▸ **Brief**: Count the lines below that hold "sched". Give the number without comment.

Stored data
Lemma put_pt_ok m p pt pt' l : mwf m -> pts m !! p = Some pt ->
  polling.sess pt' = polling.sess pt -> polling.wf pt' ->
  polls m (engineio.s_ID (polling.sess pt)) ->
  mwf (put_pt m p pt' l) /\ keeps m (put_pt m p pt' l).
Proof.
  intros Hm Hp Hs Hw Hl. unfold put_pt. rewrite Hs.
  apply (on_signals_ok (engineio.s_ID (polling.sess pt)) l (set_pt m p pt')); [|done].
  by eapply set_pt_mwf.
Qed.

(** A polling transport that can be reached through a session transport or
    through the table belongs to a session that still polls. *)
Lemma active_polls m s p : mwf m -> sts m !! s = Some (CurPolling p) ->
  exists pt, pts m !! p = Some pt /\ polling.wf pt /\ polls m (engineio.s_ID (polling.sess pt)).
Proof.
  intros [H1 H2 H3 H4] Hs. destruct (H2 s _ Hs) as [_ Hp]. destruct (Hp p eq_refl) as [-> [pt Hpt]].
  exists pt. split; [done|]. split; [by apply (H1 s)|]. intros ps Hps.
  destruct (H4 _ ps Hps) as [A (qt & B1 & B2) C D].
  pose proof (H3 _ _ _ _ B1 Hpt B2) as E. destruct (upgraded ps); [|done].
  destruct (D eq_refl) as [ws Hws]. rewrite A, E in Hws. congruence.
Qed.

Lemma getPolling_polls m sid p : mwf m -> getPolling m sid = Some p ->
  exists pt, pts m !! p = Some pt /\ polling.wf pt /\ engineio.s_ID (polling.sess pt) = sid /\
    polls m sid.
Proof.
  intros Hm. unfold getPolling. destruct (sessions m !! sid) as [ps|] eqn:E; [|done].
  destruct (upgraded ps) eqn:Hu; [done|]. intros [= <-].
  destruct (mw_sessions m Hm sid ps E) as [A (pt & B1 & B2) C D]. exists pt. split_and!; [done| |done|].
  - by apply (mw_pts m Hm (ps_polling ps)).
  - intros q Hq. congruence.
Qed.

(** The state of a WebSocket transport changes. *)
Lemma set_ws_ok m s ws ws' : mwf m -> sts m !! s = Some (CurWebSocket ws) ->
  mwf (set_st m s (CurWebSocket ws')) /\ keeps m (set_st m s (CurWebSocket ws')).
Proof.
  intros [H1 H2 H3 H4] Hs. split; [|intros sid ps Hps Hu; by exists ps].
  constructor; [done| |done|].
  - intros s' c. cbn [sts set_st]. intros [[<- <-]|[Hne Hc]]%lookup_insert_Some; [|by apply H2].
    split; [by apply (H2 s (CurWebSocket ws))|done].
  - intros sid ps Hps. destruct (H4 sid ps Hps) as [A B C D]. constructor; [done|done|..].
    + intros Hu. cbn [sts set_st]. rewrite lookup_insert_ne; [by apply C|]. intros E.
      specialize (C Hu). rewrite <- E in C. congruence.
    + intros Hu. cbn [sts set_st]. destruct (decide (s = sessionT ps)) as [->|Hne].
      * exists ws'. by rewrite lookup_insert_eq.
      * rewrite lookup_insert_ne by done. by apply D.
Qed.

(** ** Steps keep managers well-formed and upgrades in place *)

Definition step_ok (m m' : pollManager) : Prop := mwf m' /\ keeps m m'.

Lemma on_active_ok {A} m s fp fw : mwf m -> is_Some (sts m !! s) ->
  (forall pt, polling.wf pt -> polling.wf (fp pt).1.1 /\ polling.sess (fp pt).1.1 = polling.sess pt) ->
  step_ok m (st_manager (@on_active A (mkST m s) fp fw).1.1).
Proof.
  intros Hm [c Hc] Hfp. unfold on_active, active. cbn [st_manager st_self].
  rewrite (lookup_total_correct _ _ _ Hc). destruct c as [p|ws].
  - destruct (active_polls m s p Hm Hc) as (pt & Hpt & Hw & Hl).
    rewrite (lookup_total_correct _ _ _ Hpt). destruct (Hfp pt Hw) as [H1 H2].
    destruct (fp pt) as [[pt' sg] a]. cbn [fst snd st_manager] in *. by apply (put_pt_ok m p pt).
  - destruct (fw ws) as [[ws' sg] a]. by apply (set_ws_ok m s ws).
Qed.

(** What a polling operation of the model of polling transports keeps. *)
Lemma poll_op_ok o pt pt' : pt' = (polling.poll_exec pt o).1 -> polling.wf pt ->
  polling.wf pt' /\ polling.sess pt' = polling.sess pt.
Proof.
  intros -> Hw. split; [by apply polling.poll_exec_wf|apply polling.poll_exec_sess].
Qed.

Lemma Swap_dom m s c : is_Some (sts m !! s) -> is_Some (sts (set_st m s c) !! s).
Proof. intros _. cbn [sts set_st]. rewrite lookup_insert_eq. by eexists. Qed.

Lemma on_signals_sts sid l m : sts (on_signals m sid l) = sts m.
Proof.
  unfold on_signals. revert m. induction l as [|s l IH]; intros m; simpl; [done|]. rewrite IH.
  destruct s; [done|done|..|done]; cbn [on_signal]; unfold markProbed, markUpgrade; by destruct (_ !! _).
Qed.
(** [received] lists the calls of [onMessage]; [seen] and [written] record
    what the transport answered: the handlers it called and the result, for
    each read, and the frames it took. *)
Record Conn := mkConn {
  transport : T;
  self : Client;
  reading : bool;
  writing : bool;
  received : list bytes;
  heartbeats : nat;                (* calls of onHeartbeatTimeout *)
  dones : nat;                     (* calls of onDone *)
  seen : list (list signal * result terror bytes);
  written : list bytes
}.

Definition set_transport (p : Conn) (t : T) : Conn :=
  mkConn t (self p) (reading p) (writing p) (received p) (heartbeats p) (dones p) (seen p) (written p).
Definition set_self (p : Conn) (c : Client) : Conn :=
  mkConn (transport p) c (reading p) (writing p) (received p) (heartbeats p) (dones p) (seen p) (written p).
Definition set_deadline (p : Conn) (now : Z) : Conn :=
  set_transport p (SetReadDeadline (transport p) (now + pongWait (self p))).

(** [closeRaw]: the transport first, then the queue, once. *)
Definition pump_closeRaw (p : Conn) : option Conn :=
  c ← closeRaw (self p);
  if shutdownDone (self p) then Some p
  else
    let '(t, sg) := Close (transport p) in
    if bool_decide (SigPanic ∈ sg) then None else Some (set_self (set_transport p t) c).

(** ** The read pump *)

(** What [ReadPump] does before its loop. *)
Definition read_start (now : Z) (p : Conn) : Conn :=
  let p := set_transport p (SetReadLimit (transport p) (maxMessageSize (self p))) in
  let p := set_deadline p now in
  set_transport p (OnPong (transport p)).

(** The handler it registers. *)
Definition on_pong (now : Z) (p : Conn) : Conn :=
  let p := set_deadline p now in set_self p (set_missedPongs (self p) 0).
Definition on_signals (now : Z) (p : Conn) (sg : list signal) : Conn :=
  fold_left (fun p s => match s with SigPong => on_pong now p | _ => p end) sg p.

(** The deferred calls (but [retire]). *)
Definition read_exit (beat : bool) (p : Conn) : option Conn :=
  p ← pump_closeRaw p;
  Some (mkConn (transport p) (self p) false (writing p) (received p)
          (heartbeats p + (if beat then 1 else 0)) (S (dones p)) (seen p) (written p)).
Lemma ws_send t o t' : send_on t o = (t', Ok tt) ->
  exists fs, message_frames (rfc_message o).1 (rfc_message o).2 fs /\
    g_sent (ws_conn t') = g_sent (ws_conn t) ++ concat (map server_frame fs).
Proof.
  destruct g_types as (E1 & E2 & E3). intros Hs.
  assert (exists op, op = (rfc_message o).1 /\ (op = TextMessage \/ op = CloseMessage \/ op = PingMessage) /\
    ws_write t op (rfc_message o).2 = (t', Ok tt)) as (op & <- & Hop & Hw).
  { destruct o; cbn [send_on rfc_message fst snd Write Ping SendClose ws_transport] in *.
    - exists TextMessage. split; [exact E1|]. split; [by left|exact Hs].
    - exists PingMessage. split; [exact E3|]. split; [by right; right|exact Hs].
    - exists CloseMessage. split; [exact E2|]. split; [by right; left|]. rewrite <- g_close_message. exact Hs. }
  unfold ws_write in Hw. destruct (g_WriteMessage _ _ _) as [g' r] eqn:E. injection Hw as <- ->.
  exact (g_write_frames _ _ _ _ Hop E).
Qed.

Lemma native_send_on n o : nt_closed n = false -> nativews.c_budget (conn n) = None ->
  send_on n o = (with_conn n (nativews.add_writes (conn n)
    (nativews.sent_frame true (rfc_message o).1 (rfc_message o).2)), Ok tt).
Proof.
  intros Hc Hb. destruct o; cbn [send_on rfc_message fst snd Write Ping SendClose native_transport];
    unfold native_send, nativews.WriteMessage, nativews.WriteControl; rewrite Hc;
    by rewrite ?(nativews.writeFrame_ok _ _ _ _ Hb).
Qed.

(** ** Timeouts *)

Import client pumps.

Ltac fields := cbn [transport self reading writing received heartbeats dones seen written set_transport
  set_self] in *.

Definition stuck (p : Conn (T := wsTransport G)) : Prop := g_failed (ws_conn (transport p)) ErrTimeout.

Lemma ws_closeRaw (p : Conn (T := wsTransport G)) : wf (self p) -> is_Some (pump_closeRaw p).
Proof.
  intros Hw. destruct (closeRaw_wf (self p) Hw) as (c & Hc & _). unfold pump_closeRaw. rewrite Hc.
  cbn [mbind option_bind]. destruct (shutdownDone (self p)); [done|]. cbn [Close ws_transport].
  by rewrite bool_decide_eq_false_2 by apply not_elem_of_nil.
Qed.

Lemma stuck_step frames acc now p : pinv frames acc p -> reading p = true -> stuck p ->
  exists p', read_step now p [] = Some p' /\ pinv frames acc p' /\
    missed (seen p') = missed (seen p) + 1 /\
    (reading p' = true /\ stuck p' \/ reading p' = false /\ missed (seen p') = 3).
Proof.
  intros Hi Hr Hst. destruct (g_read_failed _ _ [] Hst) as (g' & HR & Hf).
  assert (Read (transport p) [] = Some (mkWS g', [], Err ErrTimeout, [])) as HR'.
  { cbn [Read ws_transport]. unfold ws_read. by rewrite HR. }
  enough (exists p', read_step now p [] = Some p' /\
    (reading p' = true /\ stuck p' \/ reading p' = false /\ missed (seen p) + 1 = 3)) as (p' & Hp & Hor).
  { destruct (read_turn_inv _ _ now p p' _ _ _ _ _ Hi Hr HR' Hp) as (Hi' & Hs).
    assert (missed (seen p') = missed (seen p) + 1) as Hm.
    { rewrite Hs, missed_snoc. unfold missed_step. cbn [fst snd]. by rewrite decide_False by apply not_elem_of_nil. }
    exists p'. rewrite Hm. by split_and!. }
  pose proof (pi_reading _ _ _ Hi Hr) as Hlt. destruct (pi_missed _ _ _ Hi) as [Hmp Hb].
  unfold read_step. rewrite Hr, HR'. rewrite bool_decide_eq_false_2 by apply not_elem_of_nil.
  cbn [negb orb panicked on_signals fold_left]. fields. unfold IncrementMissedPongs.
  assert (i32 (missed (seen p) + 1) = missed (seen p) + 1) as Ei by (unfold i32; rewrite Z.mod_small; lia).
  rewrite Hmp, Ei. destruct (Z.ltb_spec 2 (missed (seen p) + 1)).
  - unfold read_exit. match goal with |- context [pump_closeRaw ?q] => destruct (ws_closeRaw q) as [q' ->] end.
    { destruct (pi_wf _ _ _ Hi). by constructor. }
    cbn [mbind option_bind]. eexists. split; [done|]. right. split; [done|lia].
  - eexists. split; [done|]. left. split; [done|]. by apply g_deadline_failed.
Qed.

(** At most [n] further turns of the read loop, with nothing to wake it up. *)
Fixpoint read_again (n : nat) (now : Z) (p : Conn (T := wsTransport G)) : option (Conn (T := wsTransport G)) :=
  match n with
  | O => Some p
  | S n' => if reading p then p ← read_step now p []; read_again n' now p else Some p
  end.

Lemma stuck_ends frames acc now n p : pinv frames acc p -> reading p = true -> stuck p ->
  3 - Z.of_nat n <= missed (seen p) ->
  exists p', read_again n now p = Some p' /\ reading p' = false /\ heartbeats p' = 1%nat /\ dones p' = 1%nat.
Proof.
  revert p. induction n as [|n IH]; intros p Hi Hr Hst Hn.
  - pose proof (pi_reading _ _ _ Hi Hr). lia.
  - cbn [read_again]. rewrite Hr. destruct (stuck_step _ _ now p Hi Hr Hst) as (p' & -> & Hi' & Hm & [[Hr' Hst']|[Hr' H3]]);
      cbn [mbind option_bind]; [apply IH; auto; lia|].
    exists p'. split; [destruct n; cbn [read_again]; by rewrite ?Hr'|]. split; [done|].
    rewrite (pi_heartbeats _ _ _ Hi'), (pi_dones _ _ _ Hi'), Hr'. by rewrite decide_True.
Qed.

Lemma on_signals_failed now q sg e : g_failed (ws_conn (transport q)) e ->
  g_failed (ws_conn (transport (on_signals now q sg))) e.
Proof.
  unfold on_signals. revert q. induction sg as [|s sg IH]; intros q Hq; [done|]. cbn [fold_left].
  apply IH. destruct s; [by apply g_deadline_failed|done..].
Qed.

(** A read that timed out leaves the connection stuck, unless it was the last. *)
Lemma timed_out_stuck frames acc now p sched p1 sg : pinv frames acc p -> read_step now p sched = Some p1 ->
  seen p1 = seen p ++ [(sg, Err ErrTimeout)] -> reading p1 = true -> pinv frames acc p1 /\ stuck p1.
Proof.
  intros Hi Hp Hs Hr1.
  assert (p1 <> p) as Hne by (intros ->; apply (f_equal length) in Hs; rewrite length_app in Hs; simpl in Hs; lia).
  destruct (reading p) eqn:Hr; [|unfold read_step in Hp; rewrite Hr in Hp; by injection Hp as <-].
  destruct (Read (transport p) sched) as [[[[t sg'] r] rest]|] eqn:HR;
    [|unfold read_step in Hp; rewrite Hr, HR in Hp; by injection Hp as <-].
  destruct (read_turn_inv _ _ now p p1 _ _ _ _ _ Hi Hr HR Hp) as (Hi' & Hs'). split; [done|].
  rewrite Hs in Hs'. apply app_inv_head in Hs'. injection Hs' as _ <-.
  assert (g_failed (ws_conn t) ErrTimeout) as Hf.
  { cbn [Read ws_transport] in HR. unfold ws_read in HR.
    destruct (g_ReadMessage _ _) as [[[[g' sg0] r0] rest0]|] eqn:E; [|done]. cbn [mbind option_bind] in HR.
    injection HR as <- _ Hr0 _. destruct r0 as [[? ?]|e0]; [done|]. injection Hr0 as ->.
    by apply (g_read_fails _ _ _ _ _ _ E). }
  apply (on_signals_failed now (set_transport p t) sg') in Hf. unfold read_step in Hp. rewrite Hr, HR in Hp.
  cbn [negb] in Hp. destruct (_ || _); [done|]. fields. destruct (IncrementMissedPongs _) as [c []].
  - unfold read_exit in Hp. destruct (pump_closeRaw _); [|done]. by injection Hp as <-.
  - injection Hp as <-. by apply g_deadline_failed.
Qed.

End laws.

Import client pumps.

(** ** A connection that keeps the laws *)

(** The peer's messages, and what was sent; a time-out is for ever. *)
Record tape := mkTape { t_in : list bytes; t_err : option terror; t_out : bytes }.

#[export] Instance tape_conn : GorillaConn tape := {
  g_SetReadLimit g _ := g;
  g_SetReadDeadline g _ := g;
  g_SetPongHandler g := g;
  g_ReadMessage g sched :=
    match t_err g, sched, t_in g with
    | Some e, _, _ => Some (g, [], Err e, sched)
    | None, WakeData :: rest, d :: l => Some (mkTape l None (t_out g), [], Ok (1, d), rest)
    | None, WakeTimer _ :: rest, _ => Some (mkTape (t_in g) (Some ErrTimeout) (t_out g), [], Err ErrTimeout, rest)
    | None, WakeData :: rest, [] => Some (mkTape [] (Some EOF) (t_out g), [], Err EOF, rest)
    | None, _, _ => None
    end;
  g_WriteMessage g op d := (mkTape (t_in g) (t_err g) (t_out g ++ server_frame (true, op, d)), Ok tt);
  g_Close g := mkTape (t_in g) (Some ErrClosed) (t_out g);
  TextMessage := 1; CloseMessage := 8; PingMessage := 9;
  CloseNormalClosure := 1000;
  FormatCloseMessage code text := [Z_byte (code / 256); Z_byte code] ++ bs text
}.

▸ **Result below**: 5